• Daniel Elmir

Quito, ¿una ciudad sostenible?

Varias voces piden que en ciudades como Quito no se construyan edificios altos, sin embargo, olvidan que un modelo expansivo destruye el medioambiente al agrandar la mancha urbana. La cumbre Hábitat III estableció que las ciudades crezcan en altura hasta lograr densidades adecuadas, para garantizar una mejor calidad de vida para sus ciudadanos.


Buscar la sostenibilidad en las ciudades ecuatorianas supone re plantear la forma en que las mismas crecen. No podemos seguir con un modelo expansivo que destruye la frontera agrícola y el medio ambiente.


¿Qué es una ciudad sostenible?


Es aquella que logra mantener una calidad de vida óptima para sus habitantes, respetando el medio ambiente y el tejido social propio de cada región.

Para lograr ciudades sostenibles es primordial que comencemos a planificar en escala humana, escuchar al ciudadano en sus necesidades, anhelos y por sobre todo, su cultura para poder encontrar la respuesta a los problemas que aquejan a nuestras ciudades.


Colocar al individuo como el eje central del desarrollo urbano nos llevará a ciudades que sean mucho más vivibles y por tanto sostenibles a largo plazo.


La sostenibilidad debe ir de la mano del crecimiento poblacional; según la ONU, para 2050 el 66% de la población humana estará asentada en ciudades, esto conlleva a que nos replanteemos la forma en la cual nuestras ciudades crecerán en los años venideros.


La cumbre Habitat III, que se desarrolló en Quito en el año 2016, concluyó que la forma en la que se debe crecer las ciudades ecuatorianas es con desarrollo en altura hasta lograr densidades óptimas, que garanticen una mejor calidad de vida para sus ciudadanos.




En Quito, actualmente tenemos una población de 2’011.388 habitantes según el Instituto Nacional de Estadística y Censos.

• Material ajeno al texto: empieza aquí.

(** What a successful construction assigns. *)
Lemma Maze_init_Ok contents m :
  Maze_init contents = Ok m →
  ∃ line0,
    count chr_A contents = 1%nat ∧ count chr_B contents = 1%nat ∧
    splitlines contents !! 0%nat = Some line0 ∧
    height m = Z.of_nat (length (splitlines contents)) ∧
    width m = Z.of_nat (length line0) ∧
    walls m = (λ i, cell_wall (splitlines contents) i <$> seq 0 (length line0))
                <$> seq 0 (length (splitlines contents)) ∧
    (∀ c, start m = Some c →
       ∃ i j, c = (Z.of_nat i, Z.of_nat j) ∧
              (i < length (splitlines contents))%nat ∧
              (j < length line0)%nat ∧
              splitlines contents !! i ≫= (.!! j) = Some chr_A) ∧
    (∀ c, goal m = Some c →
       ∃ i j, c = (Z.of_nat i, Z.of_nat j) ∧
              (i < length (splitlines contents))%nat ∧
              (j < length line0)%nat ∧
              splitlines contents !! i ≫= (.!! j) = Some chr_B).
Proof.
  unfold Maze_init. case_bool_decide as HA; [done|].
  case_bool_decide as HB; [done|].
  set (lines := splitlines contents).
  destruct (lines !! 0%nat) as [line0|] eqn:H0; [|done].
  set (w := length line0). set (h := length lines).
  pose proof (init_row_walls lines w (seq 0 h) (None, None, [])) as Hw.
  pose proof (init_row_start lines w (seq 0 h) (None, None, [])) as Hs.
  pose proof (init_row_goal lines w (seq 0 h) (None, None, [])) as Hg.
  destruct (foldl _ (None, None, []) (seq 0 h)) as [[st gl] ws].
  simpl in *. intros [= <-]. simpl. exists line0.
  do 6 (split; [done|]). split.
  - intros c ->. destruct Hs as [|(i & j & Hi & ? & [= ->] & ?)]; [done|].
    apply elem_of_seq in Hi. exists i, j. repeat split; [lia|done..].
  - intros c ->. destruct Hg as [|(i & j & Hi & ? & [= ->] & ?)]; [done|].
    apply elem_of_seq in Hi. exists i, j. repeat split; [lia|done..].
Qed.
Lemma SFsub_add_exact mx ex my ey :
  bounded prec emax mx ex = true -> bounded prec emax my ey = true ->
  SFleb (S754_finite false my ey) (S754_finite false mx ex) = true ->
  SFltb (SF64sub (S754_finite false mx ex) (S754_finite false my ey))
        (S754_finite false my ey) = true ->
  SF64add (S754_finite false my ey)
          (SF64sub (S754_finite false mx ex) (S754_finite false my ey)) =
  S754_finite false mx ex.
Proof.
  intros Vx Vy Hle Hlt.
  pose proof (SFleb_aligned false mx ex false my ey Vx Vy Hle) as Hal.
  assert (Hee : ey <= ex).
  { unfold SFleb, SFcompare in Hle.
    destruct (Z.compare_spec ey ex); first [lia | discriminate Hle]. }
  pose proof (bounded_digits my ey Vy) as (Hdy & Hey & Hmy & _).
  pose proof (proj1 (bounded_iff my ey) Vy) as [Hcy _]. rewrite fexp64_eq in Hcy.
  revert Hlt. unfold SF64sub, SFsub. cbv zeta.
  rewrite Z.min_r in * by lia.
  assert (Ax := aligned mx ex ey Hee). assert (Ay := aligned my ey ey ltac:(lia)).
  rewrite Z.sub_diag, Z.mul_1_r in Ay.
  set (ax := fst (shl_align mx ex ey)) in *. set (ay := fst (shl_align my ey ey)) in *.
  cbn [cond_Zopp] in *. unfold binary_normalize.
  destruct (Zpos ax - Zpos ay) as [|p|p] eqn:E; try lia; intros Hlt.
  - (* x = y *)
    cbn. assert (ex = ey) as ->.
    { destruct (Z.eq_dec ex ey) as [|Hne]; [assumption|].
      pose proof (canonical_lt my ey mx ex Vy Vx ltac:(lia)). lia. }
    rewrite Z.sub_diag, Z.mul_1_r in Ax. f_equal. lia.
  - assert (Hp : Zpos p <= Zpos my).
    { destruct (Z_le_gt_dec (Zpos p) (Zpos my)) as [|Hgt]; [assumption|exfalso].
      pose proof (bround64_above false p ey my ey Vy ltac:(lia)) as Hab.
      rewrite Z.sub_diag, Z.mul_1_r in Hab. specialize (Hab ltac:(lia)).
      destruct (bround64 false p ey) as [s|s| |s m e]; simpl in Hab; try contradiction.
      - subst s. discriminate Hlt.
      - destruct Hab as [-> Hab]. unfold SFltb, SFcompare in Hlt.
        destruct (Z.compare_spec e ey); try lia; try discriminate Hlt.
        change (Pos.compare_cont Eq m my) with (Pos.compare m my) in Hlt.
        destruct (Pos.compare_spec m my); try discriminate Hlt. lia. }
    assert (Hdp : Zpos (digits2_pos p) <= Zpos (digits2_pos my))
      by (apply digits2_pos_le; lia).
    destruct (bround64_fits false p ey) as (P & t & -> & Ht & HP).
    { rewrite fexp64_eq. lia. }
    { lia. }
    unfold SF64add, SFadd. cbv zeta. rewrite Z.min_r by lia.
    rewrite !aligned by lia. rewrite Z.sub_diag, Z.mul_1_r. cbn [cond_Zopp].
    pose proof (pow2_pos (ey - t) ltac:(lia)).
    assert (Hsum : Zpos my * 2 ^ (ey - t) + Zpos P = Zpos mx * 2 ^ (ex - t)).
    { rewrite HP. replace (ex - t) with (ex - ey + (ey - t)) by lia.
      rewrite Z.pow_add_r by lia. nia. }
    unfold binary_normalize.
    destruct (Zpos my * 2 ^ (ey - t) + Zpos P) as [|q|q] eqn:Eq; try lia.
    apply bround64_representable; [assumption|lia|exact Hsum].
Qed.

(** *** The same facts on primitive floats *)

(** [is_finite] is Python's [math.isfinite]: neither an infinity nor a NaN. *)
Lemma is_finite_iff x :
  is_finite x = true <->
  match Prim2SF x with S754_zero _ | S754_finite _ _ _ => True | _ => False end.
Proof.
  unfold is_finite, is_nan, is_infinity.
  rewrite !FloatAxioms.eqb_spec, FloatAxioms.abs_spec.
  change (Prim2SF infinity) with (S754_infinity false).
  destruct (Prim2SF x) as [s|s| |s m e].
  - destruct s; split; [exact (fun _ => I) | reflexivity..].
  - destruct s; split; (discriminate || contradiction).
  - split; (discriminate || contradiction).
  - unfold SFeqb. cbn [SFabs]. rewrite SFcompare_refl.
    split; [exact (fun _ => I) | reflexivity].
Qed.

Lemma is_finite_fin x : is_finite x = true -> fin (Prim2SF x).
Proof. intros H. apply is_finite_iff in H. exact H. Qed.

Lemma leb_zero_nonneg x : (0 <=? x)%float = true <-> nonneg (Prim2SF x).
Proof.
  rewrite FloatAxioms.leb_spec. change (Prim2SF 0) with (S754_zero false). apply nonneg_SFleb.
Qed.

Lemma ltb_zero_positive x :
  (0 <? x)%float = true -> is_finite x = true -> positive_finite (Prim2SF x).
Proof.
  intros H F. apply is_finite_fin in F. revert H. rewrite FloatAxioms.ltb_spec.
  change (Prim2SF 0) with (S754_zero false).
  destruct (Prim2SF x) as [s|s| |[|] m e]; cbn in F; try contradiction; intros H.
  - discriminate H.
  - discriminate H.
  - exact I.
Qed.

Lemma leb_one_finite x : (x <=? 1)%float = true -> (0 <? x)%float = true -> is_finite x = true.
Proof.
  rewrite is_finite_iff, FloatAxioms.leb_spec, FloatAxioms.ltb_spec.
  change (Prim2SF 1) with SFone. change (Prim2SF 0) with (S754_zero false).
  destruct (Prim2SF x) as [s|[|]| |s m e]; intros H1 H0.
  - exact I.
  - discriminate H0.
  - discriminate H1.
  - discriminate H0.
  - exact I.
Qed.

Lemma SFleb_fin_or_inf x y :
  fin y -> SFleb y x = true -> fin x \/ x = S754_infinity false.
Proof.
  intros Fy H.
  destruct x as [sx|[|]| |sx mx ex].
  - left; exact I.
  - destruct y as [sy|sy| |sy my ey]; cbn in Fy; try contradiction; discriminate H.
  - right; reflexivity.
  - destruct y as [sy|sy| |sy my ey]; discriminate H.
  - left; exact I.
Qed.

(** The sign of line 82's value, from the signs of its parts. *)
Lemma power_sign h_in h_out_s eta mf :
  is_finite h_in = true -> is_finite mf = true ->
  (h_in <=? h_out_s)%float = true ->
  (0 <? mf)%float = true ->
  (0 <? eta)%float = true -> (eta <=? 1)%float = true ->
  (0 <=? mf * (h_in + (h_out_s - h_in) / eta - h_in))%float = true.
Proof.
  intros Fh Fm Hle Hm He0 He1.
  pose proof (is_finite_fin h_in Fh) as Fhi.
  pose proof (ltb_zero_positive mf Hm Fm) as Pm.
  pose proof (ltb_zero_positive eta He0 (leb_one_finite eta He1 He0)) as Pe.
  rewrite FloatAxioms.leb_spec in Hle.
  assert (D1 : nonneg (Prim2SF (h_out_s - h_in)%float)).
  { rewrite FloatAxioms.sub_spec. apply SFsub_nonneg; try apply Prim2SF_valid; try assumption.
    apply (SFleb_fin_or_inf _ _ Fhi Hle). }
  assert (Q : nonneg (Prim2SF ((h_out_s - h_in) / eta)%float)).
  { rewrite FloatAxioms.div_spec. apply SFdiv_nonneg; assumption. }
  assert (HO : SFleb (Prim2SF h_in) (Prim2SF (h_in + (h_out_s - h_in) / eta)%float) = true).
  { rewrite FloatAxioms.add_spec. apply SFadd_ge; try apply Prim2SF_valid; assumption. }
  assert (D2 : nonneg (Prim2SF (h_in + (h_out_s - h_in) / eta - h_in)%float)).
  { rewrite FloatAxioms.sub_spec. apply SFsub_nonneg; try apply Prim2SF_valid; try assumption.
    apply (SFleb_fin_or_inf _ _ Fhi HO). }
  apply leb_zero_nonneg. rewrite FloatAxioms.mul_spec. apply SFmul_nonneg; assumption.
Qed.

Lemma div_one x : (x / 1)%float = x.
Proof.
  apply Prim2SF_inj. rewrite FloatAxioms.div_spec. change (Prim2SF 1) with SFone.
  pose proof (Prim2SF_valid x) as V.
  destruct (Prim2SF x) as [s|s| |s m e].
  - destruct s; reflexivity.
  - destruct s; reflexivity.
  - reflexivity.
  - apply SFdiv_one, V.
Qed.

Lemma mul_one x : (1 * x)%float = x.
Proof.
  apply Prim2SF_inj. rewrite FloatAxioms.mul_spec. change (Prim2SF 1) with SFone.
  pose proof (Prim2SF_valid x) as V.
  destruct (Prim2SF x) as [s|s| |s m e].
  - reflexivity.
  - reflexivity.
  - reflexivity.
  - apply SFmul_one, V.
Qed.

Lemma div_self x :
  is_finite x = true -> (x =? 0)%float = false -> (x / x)%float = 1%float.
Proof.
  intros F N. apply is_finite_fin in F. apply Prim2SF_inj.
  rewrite FloatAxioms.eqb_spec in N. rewrite FloatAxioms.div_spec.
  change (Prim2SF 0) with (S754_zero false) in N. change (Prim2SF 1) with SFone.
  destruct (Prim2SF x) as [s|s| |s m e]; simpl in F; try contradiction.
  - discriminate N.
  - apply SFdiv_self.
Qed.

(** [h_in + (h_out_s - h_in)] is [h_out_s] when both are positive and the
    computed rise is smaller than [h_in]. *)
Lemma add_sub_exact x y :
  (0 <? y)%float = true -> (y <=? x)%float = true ->
  (x - y <? y)%float = true -> (y + (x - y))%float = x.
Proof.
  intros H0 Hle Hlt. apply Prim2SF_inj.
  rewrite FloatAxioms.add_spec, FloatAxioms.sub_spec.
  rewrite FloatAxioms.ltb_spec in H0, Hlt. rewrite FloatAxioms.leb_spec in Hle.
  rewrite FloatAxioms.sub_spec in Hlt.
  change (Prim2SF 0) with (S754_zero false) in H0.
  pose proof (Prim2SF_valid x) as Vx. pose proof (Prim2SF_valid y) as Vy.
  destruct (Prim2SF y) as [sy|[|]| |[|] my ey]; try discriminate H0.
  - destruct (Prim2SF x) as [sx|[|]| |sx mx ex]; try discriminate Hle;
      discriminate Hlt.
  - destruct (Prim2SF x) as [sx|[|]| |[|] mx ex]; try discriminate Hle.
    + discriminate Hlt.
    + apply SFsub_add_exact; assumption.
Qed.

(** On finite non-zero numbers Python's [==] is identity. *)
Lemma eqb_finite_eq x y :
  is_finite x = true -> (x =? 0)%float = false ->
  (y =? x)%float = true -> y = x.
Proof.
  intros F N E. apply is_finite_fin in F. apply Prim2SF_inj.
  rewrite FloatAxioms.eqb_spec in N, E.
  change (Prim2SF 0) with (S754_zero false) in N.
  destruct (Prim2SF x) as [s|s| |s m e]; cbn in F; try contradiction.
  - discriminate N.
  - destruct (Prim2SF y) as [s'|s'| |s' m' e'].
    + destruct s; discriminate E.
    + destruct s'; discriminate E.
    + discriminate E.
    + unfold SFeqb, SFcompare in E.
      destruct s', s; try discriminate E;
        destruct (Z.compare_spec e' e) as [Ee|L|G]; try discriminate E;
        change (Pos.compare_cont Eq m' m) with (Pos.compare m' m) in E;
        destruct (Pos.compare_spec m' m) as [Em|L|G]; try discriminate E;
        subst; reflexivity.
Qed.

(** *** Zeros, and the sign of line 82 for any finite efficiency *)

Lemma eqb_zero x : (x =? 0)%float = true -> exists s, Prim2SF x = S754_zero s.
Proof.
  rewrite FloatAxioms.eqb_spec. change (Prim2SF 0) with (S754_zero false).
  destruct (Prim2SF x) as [s|s| |s m e]; intros H.
  - exists s. reflexivity.
  - destruct s; discriminate H.
  - discriminate H.
  - destruct s; discriminate H.
Qed.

Y un área de 372 kilómetros cuadrados, dando como resultado una densidad poblacional de 5400 hab/km2.


El principal problema de Quito es que tiene un crecimiento horizontal mal planificado que repercute en la calidad de vida de los ciudadanos al perder los pocos espacios verdes que aún quedan en los valles aledaños y hacer que las personas tengan que desplazarse largas horas en el tráfico.


Para resolver este problema, tenemos una oportunidad importante hoy que se están discutiendo el nuevo Plan Metropolitano de Desarrollo y Ordenamiento Territorial (PMDOT) y el Plan de Uso y Gestión de Suelo (PUGS) Dos instrumentos claves para la planificación urbana de los próximos años.


La tendencia a nivel mundial es organizar las ciudades en función de que sean accesibles en 15 minutos a pie o en bicicleta, es decir, ciudades compactas con usos múltiples en sus desarrollos inmobiliarios y todos los servicios cercanos para que las personas deban movilizarse lo menos posible en automóviles.


Hacer lo mismo en nuestra ciudad es posible, solamente depende de la decisión de las autoridades para utilizar los fondos que se generan por concesión onerosa de derechos por suelo creado (compra de pisos) en labores de regeneración urbana dentro de las zonas que actualmente están deprimidas como la 10 de agosto. Este mejoramiento urbano va a permitir que exista una mayor demanda por volver a vivir en la meseta consolidad de Quito, especialmente en el eje que cubre el Metro.


Pero esta regeneración urbana debe estar pensada a escala humana. Como dice Jan Gehl, hay que darle prioridad a los peatones, ciclistas y transporte público por sobre el auto privado, crear un espacio público de calidad por el cual las personas estén dispuestas a transitar, consumir y generar comunidad.


Pensar, por ejemplo, en ampliar las aceras en determinadas zonas y crear súper manzanas es una idea que se debe considerar seriamente para dotar a las personas de un mayor espacio público, pero ese espacio debe estar pensado desde lo que la ciudadanía requiere. Habrá espacios para cultura, otros para juegos y otros simplemente para caminar; la clave se encuentra en escuchar lo que buscan las personas para un determinado espacio.


En fin, lograr que Quito sea una ciudad sostenible es posible si es que todos remamos hacia la misma orilla y empujamos que se genere una planificación adecuada para los próximos años. Seamos parte del cambio, participemos activa y positivamente en las discusiones de los planes de ciudad, dejemos de ser simples “opinadores Profesionales” o simples espectadores.